(** The sweep on the example directory, a day and more after the old
    files were written, the storage path given with a slash at its end:
    the old lecture file goes, the recent one, the old file of another
    name and the one that cannot be unlinked stay. *)
Example sweep_example :
  let r := AudioCleanup.cleanup_old_audio_files None Disk.storage (Some "audio/") 24 100000 in
  fst r = 1%nat
  ∧ Fs.files (snd r) !! ["srv"; "app"; "audio"; "lecture_old.mp3"] = None
  ∧ Fs.files (snd r) !! ["srv"; "app"; "audio"; "lecture_new.mp3"]
    = Some (Disk.plain_file 200000)
  ∧ Fs.files (snd r) !! ["srv"; "app"; "audio"; "notes_old.mp3"]
    = Some (Disk.plain_file 1000)
  ∧ Fs.files (snd r) !! ["srv"; "app"; "audio"; "lecture_locked.mp3"]
    = Some (Disk.locked_file 1000).
Proof. vm_compute. done. Qed.

(** ** The rate limiter *)

Section RateLimiterFacts.
Import Http RateLimiter.
Variable call_next : Request → Response.

Lemma Qltb_lt (x y : Q) : Qltb x y = true ↔ (x < y)%Q.
Proof.
  unfold Qltb. rewrite negb_true_iff. split.
  - intros H. apply Qnot_le_lt. intros Hle. apply Qle_bool_iff in Hle. congruence.
  - intros H. destruct (Qle_bool y x) eqn:Hle; [| reflexivity].
    apply Qle_bool_iff in Hle. exfalso. by apply (Qlt_not_le x y).
Qed.

Lemma history_of_set (self : RateLimitMiddleware) (k k' : string) (l : list Q) :
  history_of (set_history self k l) k' = if decide (k = k') then l else history_of self k'.
Proof.
  unfold history_of, set_history. cbn. rewrite lookup_insert. by case_decide.
Qed.

Lemma clean_history (self : RateLimitMiddleware) (k : string) (t : Q) :
  history_of (_clean_old_requests self k t) k = kept self k t.
Proof. unfold _clean_old_requests. rewrite history_of_set. by case_decide. Qed.

Lemma dispatch_exempt (self : RateLimitMiddleware) (request : Request) (t : Q) :
  path (url request) ∈ exempt_paths →
  dispatch call_next self request t = (call_next request, self).
Proof. intros H. unfold dispatch. by rewrite bool_decide_eq_true_2. Qed.

Lemma dispatch_limited (self : RateLimitMiddleware) (request : Request) (t : Q)
  (k := _get_user_identifier request) :
  path (url request) ∉ exempt_paths →
  (requests_per_minute self ≤ Z.of_nat (length (kept self k t)))%Z →
  dispatch call_next self request t
  = (limited_response self t, set_history self k (kept self k t)).
Proof.
  intros Hpath Hfull. unfold dispatch. rewrite bool_decide_eq_false_2 by done.
  unfold _is_rate_limited. fold k. rewrite clean_history. cbn [requests_per_minute
    _clean_old_requests set_history].
  destruct (_ <=? _)%Z eqn:Hle; [reflexivity | lia].
Qed.

Lemma dispatch_admitted (self : RateLimitMiddleware) (request : Request) (t : Q)
  (k := _get_user_identifier request)
  (capacity := requests_per_minute self)
  (count := Z.of_nat (length (kept self k t))) :
  path (url request) ∉ exempt_paths →
  window_size self = 60%Z →
  (count < capacity)%Z →
  dispatch call_next self request t
  = (admitted_response (call_next request) capacity (capacity - count - 1) t,
     set_history self k (kept self k t ++ [t])).
Proof.
  intros Hpath Hwin Hfree. unfold dispatch.
  rewrite bool_decide_eq_false_2 by done.
  unfold _is_rate_limited. fold k. rewrite clean_history.
  cbn [requests_per_minute _clean_old_requests set_history window_size].
  fold count capacity.
  destruct (_ <=? _)%Z eqn:Hle; [lia |].
  rewrite Z.max_r by lia. unfold admitted_response, reset_time.
  cbn [window_size set_history _clean_old_requests]. rewrite Hwin.
  f_equal.
  unfold set_history. cbn. f_equal. apply insert_insert_eq.
Qed.

Lemma response_at_ext (self self' : RateLimitMiddleware) (request : Request)
  (i : nat) (t : Q) :
  requests_per_minute self' = requests_per_minute self →
  window_size self' = window_size self →
  response_at call_next self' request i t = response_at call_next self request i t.
Proof.
  intros Hc Hw. unfold response_at, limited_response, reset_time. by rewrite Hc, Hw.
Qed.

Lemma response_at_full (self : RateLimitMiddleware) (request : Request)
  (i j : nat) (t : Q) :
  (requests_per_minute self ≤ Z.of_nat i)%Z → (requests_per_minute self ≤ Z.of_nat j)%Z →
  response_at call_next self request i t = response_at call_next self request j t.
Proof.
  intros Hi Hj. unfold response_at.
  destruct (Z.of_nat i <? _)%Z eqn:H1; [lia |].
  destruct (Z.of_nat j <? _)%Z eqn:H2; [lia | reflexivity].
Qed.

(** Inside a window that starts at [lo], a timestamp that is stale at
    [lo] is dropped and one taken in the window is kept. *)
Lemma kept_in_window (self : RateLimitMiddleware) (k : string) (lo t : Q) :
  window_size self = 60%Z →
  (lo <= t)%Q → (t < lo + 60)%Q →
  (∀ ts, ts ∈ history_of self k → (ts <= lo - 60)%Q ∨ (lo <= ts)%Q) →
  kept self k t = List.filter (Qle_bool lo) (history_of self k).
Proof.
  intros Hwin Hlo Hhi Hhist. unfold kept. rewrite Hwin.
  change (inject_Z 60) with 60%Q.
  apply filter_ext_in. intros ts Hin%list_elem_of_In.
  destruct (Hhist ts Hin) as [Hstale | Hfresh].
  - transitivity false.
    + apply not_true_is_false. rewrite Qltb_lt. intros H. lra.
    + symmetry. apply not_true_is_false. rewrite Qle_bool_iff. intros H. lra.
  - transitivity true.
    + apply Qltb_lt. lra.
    + symmetry. by apply Qle_bool_iff.
Qed.

Lemma filter_fresh_idem (lo : Q) (l : list Q) :
  List.filter (Qle_bool lo) (List.filter (Qle_bool lo) l) = List.filter (Qle_bool lo) l.
Proof.
  induction l as [| x l IH]; [reflexivity |]. cbn.
  destruct (Qle_bool lo x) eqn:Hx; cbn; rewrite ?Hx, IH; reflexivity.
Qed.

Lemma filter_fresh_elem (lo : Q) (l : list Q) (ts : Q) :
  ts ∈ List.filter (Qle_bool lo) l → (lo <= ts)%Q.
Proof.
  rewrite list_elem_of_In, filter_In. intros [_ H]. by apply Qle_bool_iff.
Qed.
──────────
• TASK STATEMENT: The whole listing should be copied verbatim.

• EXPECTED ANSWER:
(** The sweep on the example directory, a day and more after the old
    files were written, the storage path given with a slash at its end:
    the old lecture file goes, the recent one, the old file of another
    name and the one that cannot be unlinked stay. *)
Example sweep_example :
  let r := AudioCleanup.cleanup_old_audio_files None Disk.storage (Some "audio/") 24 100000 in
  fst r = 1%nat
  ∧ Fs.files (snd r) !! ["srv"; "app"; "audio"; "lecture_old.mp3"] = None
  ∧ Fs.files (snd r) !! ["srv"; "app"; "audio"; "lecture_new.mp3"]
    = Some (Disk.plain_file 200000)
  ∧ Fs.files (snd r) !! ["srv"; "app"; "audio"; "notes_old.mp3"]
    = Some (Disk.plain_file 1000)
  ∧ Fs.files (snd r) !! ["srv"; "app"; "audio"; "lecture_locked.mp3"]
    = Some (Disk.locked_file 1000).
Proof. vm_compute. done. Qed.

(** ** The rate limiter *)

Section RateLimiterFacts.
Import Http RateLimiter.
Variable call_next : Request → Response.

Lemma Qltb_lt (x y : Q) : Qltb x y = true ↔ (x < y)%Q.
Proof.
  unfold Qltb. rewrite negb_true_iff. split.
  - intros H. apply Qnot_le_lt. intros Hle. apply Qle_bool_iff in Hle. congruence.
  - intros H. destruct (Qle_bool y x) eqn:Hle; [| reflexivity].
    apply Qle_bool_iff in Hle. exfalso. by apply (Qlt_not_le x y).
Qed.

Lemma history_of_set (self : RateLimitMiddleware) (k k' : string) (l : list Q) :
  history_of (set_history self k l) k' = if decide (k = k') then l else history_of self k'.
Proof.
  unfold history_of, set_history. cbn. rewrite lookup_insert. by case_decide.
Qed.

Lemma clean_history (self : RateLimitMiddleware) (k : string) (t : Q) :
  history_of (_clean_old_requests self k t) k = kept self k t.
Proof. unfold _clean_old_requests. rewrite history_of_set. by case_decide. Qed.

Lemma dispatch_exempt (self : RateLimitMiddleware) (request : Request) (t : Q) :
  path (url request) ∈ exempt_paths →
  dispatch call_next self request t = (call_next request, self).
Proof. intros H. unfold dispatch. by rewrite bool_decide_eq_true_2. Qed.

Lemma dispatch_limited (self : RateLimitMiddleware) (request : Request) (t : Q)
  (k := _get_user_identifier request) :
  path (url request) ∉ exempt_paths →
  (requests_per_minute self ≤ Z.of_nat (length (kept self k t)))%Z →
  dispatch call_next self request t
  = (limited_response self t, set_history self k (kept self k t)).
Proof.
  intros Hpath Hfull. unfold dispatch. rewrite bool_decide_eq_false_2 by done.
  unfold _is_rate_limited. fold k. rewrite clean_history. cbn [requests_per_minute
    _clean_old_requests set_history].
  destruct (_ <=? _)%Z eqn:Hle; [reflexivity | lia].
Qed.

Lemma dispatch_admitted (self : RateLimitMiddleware) (request : Request) (t : Q)
  (k := _get_user_identifier request)
  (capacity := requests_per_minute self)
  (count := Z.of_nat (length (kept self k t))) :
  path (url request) ∉ exempt_paths →
  window_size self = 60%Z →
  (count < capacity)%Z →
  dispatch call_next self request t
  = (admitted_response (call_next request) capacity (capacity - count - 1) t,
     set_history self k (kept self k t ++ [t])).
Proof.
  intros Hpath Hwin Hfree. unfold dispatch.
  rewrite bool_decide_eq_false_2 by done.
  unfold _is_rate_limited. fold k. rewrite clean_history.
  cbn [requests_per_minute _clean_old_requests set_history window_size].
  fold count capacity.
  destruct (_ <=? _)%Z eqn:Hle; [lia |].
  rewrite Z.max_r by lia. unfold admitted_response, reset_time.
  cbn [window_size set_history _clean_old_requests]. rewrite Hwin.
  f_equal.
  unfold set_history. cbn. f_equal. apply insert_insert_eq.
Qed.

Lemma response_at_ext (self self' : RateLimitMiddleware) (request : Request)
  (i : nat) (t : Q) :
  requests_per_minute self' = requests_per_minute self →
  window_size self' = window_size self →
  response_at call_next self' request i t = response_at call_next self request i t.
Proof.
  intros Hc Hw. unfold response_at, limited_response, reset_time. by rewrite Hc, Hw.
Qed.

Lemma response_at_full (self : RateLimitMiddleware) (request : Request)
  (i j : nat) (t : Q) :
  (requests_per_minute self ≤ Z.of_nat i)%Z → (requests_per_minute self ≤ Z.of_nat j)%Z →
  response_at call_next self request i t = response_at call_next self request j t.
Proof.
  intros Hi Hj. unfold response_at.
  destruct (Z.of_nat i <? _)%Z eqn:H1; [lia |].
  destruct (Z.of_nat j <? _)%Z eqn:H2; [lia | reflexivity].
Qed.

(** Inside a window that starts at [lo], a timestamp that is stale at
    [lo] is dropped and one taken in the window is kept. *)
Lemma kept_in_window (self : RateLimitMiddleware) (k : string) (lo t : Q) :
  window_size self = 60%Z →
  (lo <= t)%Q → (t < lo + 60)%Q →
  (∀ ts, ts ∈ history_of self k → (ts <= lo - 60)%Q ∨ (lo <= ts)%Q) →
  kept self k t = List.filter (Qle_bool lo) (history_of self k).
Proof.
  intros Hwin Hlo Hhi Hhist. unfold kept. rewrite Hwin.
  change (inject_Z 60) with 60%Q.
  apply filter_ext_in. intros ts Hin%list_elem_of_In.
  destruct (Hhist ts Hin) as [Hstale | Hfresh].
  - transitivity false.
    + apply not_true_is_false. rewrite Qltb_lt. intros H. lra.
    + symmetry. apply not_true_is_false. rewrite Qle_bool_iff. intros H. lra.
  - transitivity true.
    + apply Qltb_lt. lra.
    + symmetry. by apply Qle_bool_iff.
Qed.

Lemma filter_fresh_idem (lo : Q) (l : list Q) :
  List.filter (Qle_bool lo) (List.filter (Qle_bool lo) l) = List.filter (Qle_bool lo) l.
Proof.
  induction l as [| x l IH]; [reflexivity |]. cbn.
  destruct (Qle_bool lo x) eqn:Hx; cbn; rewrite ?Hx, IH; reflexivity.
Qed.

Lemma filter_fresh_elem (lo : Q) (l : list Q) (ts : Q) :
  ts ∈ List.filter (Qle_bool lo) l → (lo <= ts)%Q.
Proof.
  rewrite list_elem_of_In, filter_In. intros [_ H]. by apply Qle_bool_iff.
Qed.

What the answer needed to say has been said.